Lindsey Vagnini, Ad Manager

Alemayehu Lehman, freshman undeclared major, knows the value of four walls. Many at Lakeland know him as “Alex,” but what people may not know is his past life spent living in Ethiopia.

Lehman grew up in the village of Berber until he was orphaned at the age of seven. He then lived with his aunt in the Mitera village from eight to nine years old.  

Next, he went to the Kamashi Orphanage in Ethiopia. This orphanage is supported by and run through a non-profit organization called Blessing the Children International.

Lehman described the orphanage, motioning his hands in a circular rotation as to make an invisible frame representing the one room shared by all the incoming orphans. In this room, he said the orphans slept on separate mats tightly next to one another; the size of the room being not much bigger than the Ping Pong lounge area in Brotz Hall at Lakeland.

Eventually, the children were assigned to rooms. The orphanage had four houses, each including five rooms holding eight children at once.

“It was pretty fancy. I never lived in a fancy place like that. I mean, not like ‘fancy, fancy’ but coming from a village, it was a building!” said Lehman.

Lehman talked about the privilege he felt to have a bathroom, extra rooms and even walls as he compared this situation to his prior village life.

“In every classroom they go in and teach us some stuff and like how to say some words and get along with people. We were actually a lot better than most of the kids in Ethiopia because we had those people coming in and helping us,” said Lehman.

“There used to be this American guy who used to help the orphanage,” said Lehman,  “He asked the government if he could have the orphanage so he could bring some orphans in and start helping them.”  

The American man, Keith V. Strawn, helped in the Kamashi Orphanage for two years.

Receiving American visitors, Lehman remembers one occasion in which fifty people at once came to his orphanage.

These American visitors spent time with the children and eventually Americans started adopting the orphans from the Kamashi Orphanage. Departing after those two years, Keith V. Strawn’s absence was a new beginning for the children.

Of his adoption, Lehman said that Americans started becoming interested in adopting children from his orphanage, and this interest allowed for the opportunity for adoption by these Americans.  

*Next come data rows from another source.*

(* ===== verification/Prelude.v ===== *)
(** * The Pliwee desktop daemon: a verification library

    The program pairs a desktop with a phone over the local network and then
    lets the two exchange files, notifications, clipboard contents and battery
    state. Its desktop half is a Rust workspace under [src/desktop]; the wire
    format is under [src/protocol]. This library translates the parts that
    decide who is trusted and what a peer can make the machine do, the desktop
    services they act on and the clients a person uses, and proves what they
    promise.

    ** The program and the files

    Two devices meet by mDNS ([core/src/discovery.rs]), authenticate by TLS with
    pinned keys ([core/src/tls.rs], [runtime/src/listener.rs]), and run a
    handshake on a framed protobuf stream ([core/src/session.rs], [framing.rs]).
    An unknown key can only get further through a pairing window ([pairing.rs]),
    opened by a human and reached by scanning a QR code ([qr.rs]). Trust is kept
    in a store on disk ([store.rs] over [secret_store.rs] and
    [platform/unix_fs.rs]). An established session routes messages to the
    negotiated capabilities ([capability.rs]); the daemon
    ([runtime/src/state.rs], [server.rs], [renegotiate.rs]) answers the
    sessions' questions about trust and carries out the user's decisions. The
    capabilities are file transfer ([capabilities/files], with the approval
    broker of [runtime/src/approval.rs]), clipboard sharing
    ([capabilities/clipboard]), notification mirroring
    ([capabilities/notifications] over the contract of
    [core/src/notifications.rs]) and battery levels ([capabilities/battery]).
    The window ([gui]), the command line ([cli]) and the tray item
    ([platform-linux/src/tray]) reach the daemon over a local socket or are
    served by it.

    - [Prelude.v]: results, byte strings, Unicode text, sorted maps, tactics and
      the hint databases. [External.v]: the third-party crates as classes (hex,
      base32, base64, protobuf, JSON, SHA-256 and HMAC) with the documented laws
      the theorems use, and executable instances that meet them.
    - [Ids.v] ([error.rs], [profile.rs], [fingerprint.rs]), [Wire.v] (the
      protobuf messages), [Framing.v] ([framing.rs] and the frames of a data
      stream), [Capability.v], [Pairing.v], [Qr.v], [Discovery.v], [Endpoint.v]
      (the advertised addresses and the control socket's place), [Replay.v]
      (replay guard and envelope factory of [session.rs]).
    - [Tls.v], [Listener.v], [ListenerRuns.v]: the certificate verifiers and
      configurations of [tls.rs] over a class of TLS 1.3 connections, the
      listener with its permits and time limits, and the two composed with the
      handshakes.
    - [Policy.v], [Identity.v], [Store.v], [UnixFs.v], [StoreFacts.v]: policies,
      identities, the trust store, its Unix storage, and what the store
      guarantees. [SecretStore] and [IdentityBackend] are the source's traits as
      classes; [UnixFs.v] and [Identity.v] discharge them.
    - [Session.v], [SessionFacts.v], [SessionLoop.v]: the two handshakes and the
      message loop. [SessionHost] is the source's trait as a class; the
      handshakes are proved against it and [Daemon.v] is its instance.
    - [Daemon.v], [DaemonFacts.v]: the daemon's state and the requests that
      change trust.
    - [Filename.v], [Transfer.v], [Stream.v], [Sink.v], [Downloads.v] (where
      files go), [Transfers.v] and [TransfersFacts.v], [TransfersStored.v],
      [TransferRuns.v]: file transfer, from names, ids and copy loops to the
      manager with its tasks.
    - [Approval.v]: asking a person about an incoming file.
    - [Dedup.v], [Clipboard.v], [ClipboardFacts.v], [ClipboardRuns.v]: clipboard
      sharing, its bounded memories, the manager and its watcher.
      [WlClipboard.v], [WlClipboardFacts.v]: the backends
      ([clipboard/src/backend]) with their trait and its laws as classes;
      [ClipDesk.v], [ClipDeskRuns.v]: the manager over any lawful backend.
    - [NotifyContract.v] (wire contract, roles, snapshots), [NotifyText.v]
      (sanitising), [NotifyQueue.v] (the bounded work queue), [NotifyMirror.v]
      (what is on the screen), [Notifications.v] (the manager and its workers),
      [NotifyFacts.v], [NotifyLive.v] (its theorems), [NotifyRuns.v] (runs).
      [NotifyBus.v], [NotifyBusFacts.v], [NotifyBusRuns.v]: the notification
      server and logind on their buses, and the manager that asks them.
    - [Battery.v]: battery levels.
    - [Utf8.v] (the decoder of [String::from_utf8]), [MigrateFs.v] (a base
      directory, its system calls, crashes and power failures), [Migration.v],
      [MigrationFacts.v], [MigrationCrash.v], [MigrationRuns.v]: the move of an
      older installation's state and configuration
      ([platform-linux/src/legacy_migration.rs]).
    - [Control.v]: the types of the control protocol ([control/src/lib.rs]).
      [ControlServer.v], [ControlServerFacts.v], [ControlRuns.v]: the daemon's
      request handler ([runtime/src/server.rs]) over the managers above.
    - [Panel.v], [PanelFacts.v]: the decision half of the Quick Panel
      ([gui/src/panel/model.rs]), a pure function of the daemon's reports.
      [Selection.v], [Gui.v], [GuiFacts.v]: the chosen device, the window's
      state and its polling. [Views.v], [ViewsFacts.v], [ViewsServe.v],
      [ViewsRuns.v]: the settings pages, their switches and badges, and the
      daemon behind them. [GuiPrompt.v], [GuiPromptFacts.v], [PromptServe.v]:
      the window's connections and questions, and the daemon that asks them.
    - [Cli.v], [CliServe.v]: the command-line client ([cli/src/main.rs]) and the
      daemon behind it.
    - [Tray.v], [TrayFacts.v]: the tray item, its menu, the shell it registers
      with, D-Bus activation and the older unit name ([platform-linux/src/tray],
      [activation.rs], [systemd_transition.rs]).

    ** How state and effects are modelled

    A record of the source is a [Record], an enum an [Inductive], a function a
    [Definition] of the same name. Integers that can wrap are kept at their
    width; clocks are numbers passed in. A pure fallible function returns
    [result]; the handshakes are programs of a state and error monad that
    records every question put to the host. Concurrency is explicit: whatever
    awaits is cut at its await points, and the other tasks are either an
    arbitrary sequence of host changes (the handshakes) or further steps of one
    step function (the transfer manager, the session loop, the store, the
    window, the tray). System calls draw their faults from a list, so every
    failure of every call is covered; a bus, a shell tool or a window system is
    a class whose answers may depend on every call made before. Random values
    are inputs.

    ** What the theorems show

    - Trust: a connection becomes a session only after a TLS handshake proved by
      the key it is known by (C2, C6), at most 32 are served at a time (C35),
      and a handshake completes only for a trusted key or through an open
      pairing window with the right proof and a human yes (C1, C5, C7, C8; with
      the daemon as host, [daemon_window_single_use]); a revoked device is
      refused at every door and stays revoked through failures and restarts (C3,
      C4, C23, [revoked_device_denied], [unpair_takes_effect]); a fresh pairing
      is allowed only the minimum ([fresh_pairing_is_minimal]).
    - Storage: an identity is never replaced and every reachable store is well
      formed (C21, C22).
    - The wire: frames and discovery records round-trip, and readers are bounded
      (C27, C28, [discovery_roundtrip]); the bounded replay guard decides
      exactly the unbounded specification (C24), and an honest writer passes it
      ([honest_writer_admitted]).
    - Sessions: capabilities see only negotiated, admitted messages (C15);
      silent peers are probed and dropped on time ([liveness_tick]); pings are
      echoed ([ping_echo]); closing an old session never removes its successor
      ([late_close_keeps_session]); a session is renegotiated at most once
      ([one_reconnect_per_session]), and a selector names at most one device
      ([resolve_device_sound]).
    - Files: names are safe and ordinary names unchanged (C38,
      [sanitize_fixpoints]); ids are read exactly ([transfer_id_hex]); a copy is
      exact, end to end ([receive_exactly_exact], C39); storing overwrites
      nothing (C40); transfers follow their state machine (C20); a stream is let
      in once and only for its peer (C19); revocation and the reaper end what
      must end ([cancel_peer_stops_all], [reap_once_exact]); a stored file was
      agreed to and is intact (C14); the daemon accepts an offer only as it was
      agreed to ([accepted_only_when_agreed]), and with the window, only if a
      person accepted that offer in a dialog that showed it (C13).
    - Clipboard: every write and every send has an allowed cause (C11), what was
      written for a peer does not go out again (C18), the bounded event cache
      answers as the whole history would ([event_cache_refines]); what the
      platform is handed is an allowed clip, whole and marked as it is (C12),
      and no change of the clipboard goes unsignalled ([watch_never_misses]).
    - Notifications: what reaches the screen was sent by a permitted peer and
      has the form the lock state allows (C9), as safe text ([presented_safe]),
      and with logind's answers nothing but a name is shown unless the screen is
      known to be unlocked (C10); only human dismissals go back (C16); peers are
      isolated (C17); coalescing is invisible (C25) and closing work is never
      evicted ([queue_keeps_closing_work]); snapshots complete exactly
      ([snapshot_completes_exactly]); replaced sessions are counted exactly
      ([sessions_counted]); a worker finishes its batch (C26); validation, roles
      and the table of mirrors are exact ([validate_upsert_exact],
      [peer_roles_latest], [announced_is_heard], [mirror_insert_exact]).
    - Battery: a report arrives as made and in range, and the newest is held
      ([battery_report_arrives], [battery_newest_held]).
    - Control: a request changes rights only when it is a grant for that device,
      and only as asked (C30); an unpairing reaches every component (C29).
    - Window: the panel offers exactly the actions the daemon would accept
      ([panel_offers_exactly]), does not depend on the order of the reports
      ([panel_order_independent]), shows the newest activity first
      ([recent_newest]), and what it addresses is the device it shows (C31); a
      drawn state is one whole poll ([polls_drawn_whole]); a switch shows what
      the daemon holds ([switch_follows_daemon]) and does what it says (C32);
      the badges tell what the notification manager would do
      ([badges_tell_the_truth]).
    - Command line: a device is paired by a typed yes after it was named and not
      otherwise (C33); a command does at most the operation it names
      ([command_store]); what is printed to be typed back names the device it
      was printed for ([apply_hint_names_the_clip]); the daemon's own reports
      never make it panic ([transfers_print], [progress_prints]); a size is
      shown to the nearest tenth of its unit ([human_bytes_nearest]).
    - Tray: only clicks open windows, and a token leaves at most as often as it
      was offered (C34), and no click is lost ([no_click_lost]); the shell that
      runs is told of the item ([running_shell_is_told]); the objects are served
      before the name is taken ([served_before_named]); activation is repaired
      by at most one reload ([self_heal_reloads_once]).
    - Migration: whatever call fails, stores other data than it was given, or is
      cut short by a crash and a power failure, the old directory is untouched
      and the new one is as it was or a whole copy (C36); an undisturbed run
      then completes (C37); its record round-trips
      ([migration_record_roundtrip]).

    The witnesses run the definitions on concrete inputs. Some examples record
    behaviour that differs from what the source documents:
    [stale_temp_file_breaks_write], [add_peer_failed_write_still_trusts],
    [revocation_between_lookup_and_registration], [failed_unpair_keeps_session],
    [truncated_name_ends_in_dot], [broken_connection_keeps_the_question],
    [cut_breaks_an_entity], [eviction_drops_the_lock], [error_after_the_move],
    [record_cut_at_line_break], [device_id_names_another],
    [window_outlives_its_session], [older_session_closes_newer_window],
    [unknown_direction_is_received], [told_twice], [lost_transfer_is_success],
    and those of the files of runs.

    ** Bounds and fuel

    The copy loops of [Stream.v] take as fuel the number of bytes still to come:
    each turn moves at least one byte or returns, and the theorems include that
    the fuel is enough. The search for a free file name is bounded by the
    source's own 1000 candidates; decimal printing takes ten digits for a [u32]
    and twenty for a [u64]. The reader of markup in [NotifyText.v] takes the
    length of the text plus one. A worker's batch is bounded by a weight that
    every step lowers (C26); a follower of the shell parks after three waits and
    one for each change ([running_shell_is_told]). The loop that picks the unit
    of a size has the source's four steps. All other recursion is structural.

    ** What is not modelled

    The inside of TLS (rustls is a class: what a completed handshake proves of
    the keys), of GTK, of the D-Bus library and of the wl-clipboard tools;
    sockets and the tokio runtime; the widgets of the panel window and of the
    list of files ([gui/src/panel/mod.rs], [gui/src/views/files.rs]), which draw
    what [Panel.v] and [Gui.v] decide; parsing of command lines; the daemon's
    [main], which builds the parts in order; the Android application, which is
    written in Kotlin, the browser extension and the packaging. *)
From Stdlib Require Export Strings.Byte NArith ZArith Lia.
From stdpp Require Export base numbers list gmap strings sorting.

Lehman was no exception and, after spending four years in the Kamashi Orphanage, at the age of fourteen, he was on a plane headed to America.

Once adopted, Lehman requested of his new parents to go back to Ethiopia and adopt his biological brother, who was still in the Kamashi Orphanage.

The adoption policy for the orphanage during that time allowed only one biological family member to be adopted at a time, Lehman clarified.

Lehman got lucky and his request was granted. In total, Lehman’s American family now consists of five Ethiopian brothers and six American siblings, totaling 11 kids in his family.

With his new family, Lehman has experienced normal activities that any other American high schooler would, in part by attending Valders High School.

Lehman said, “If you get an education here, you can go anywhere in the world and get a job, that’s how good the education here is.”  

The transition from a village, to an orphanage, and now to American life has given Lehman a perspective of appreciation for the education Lakeland College offers.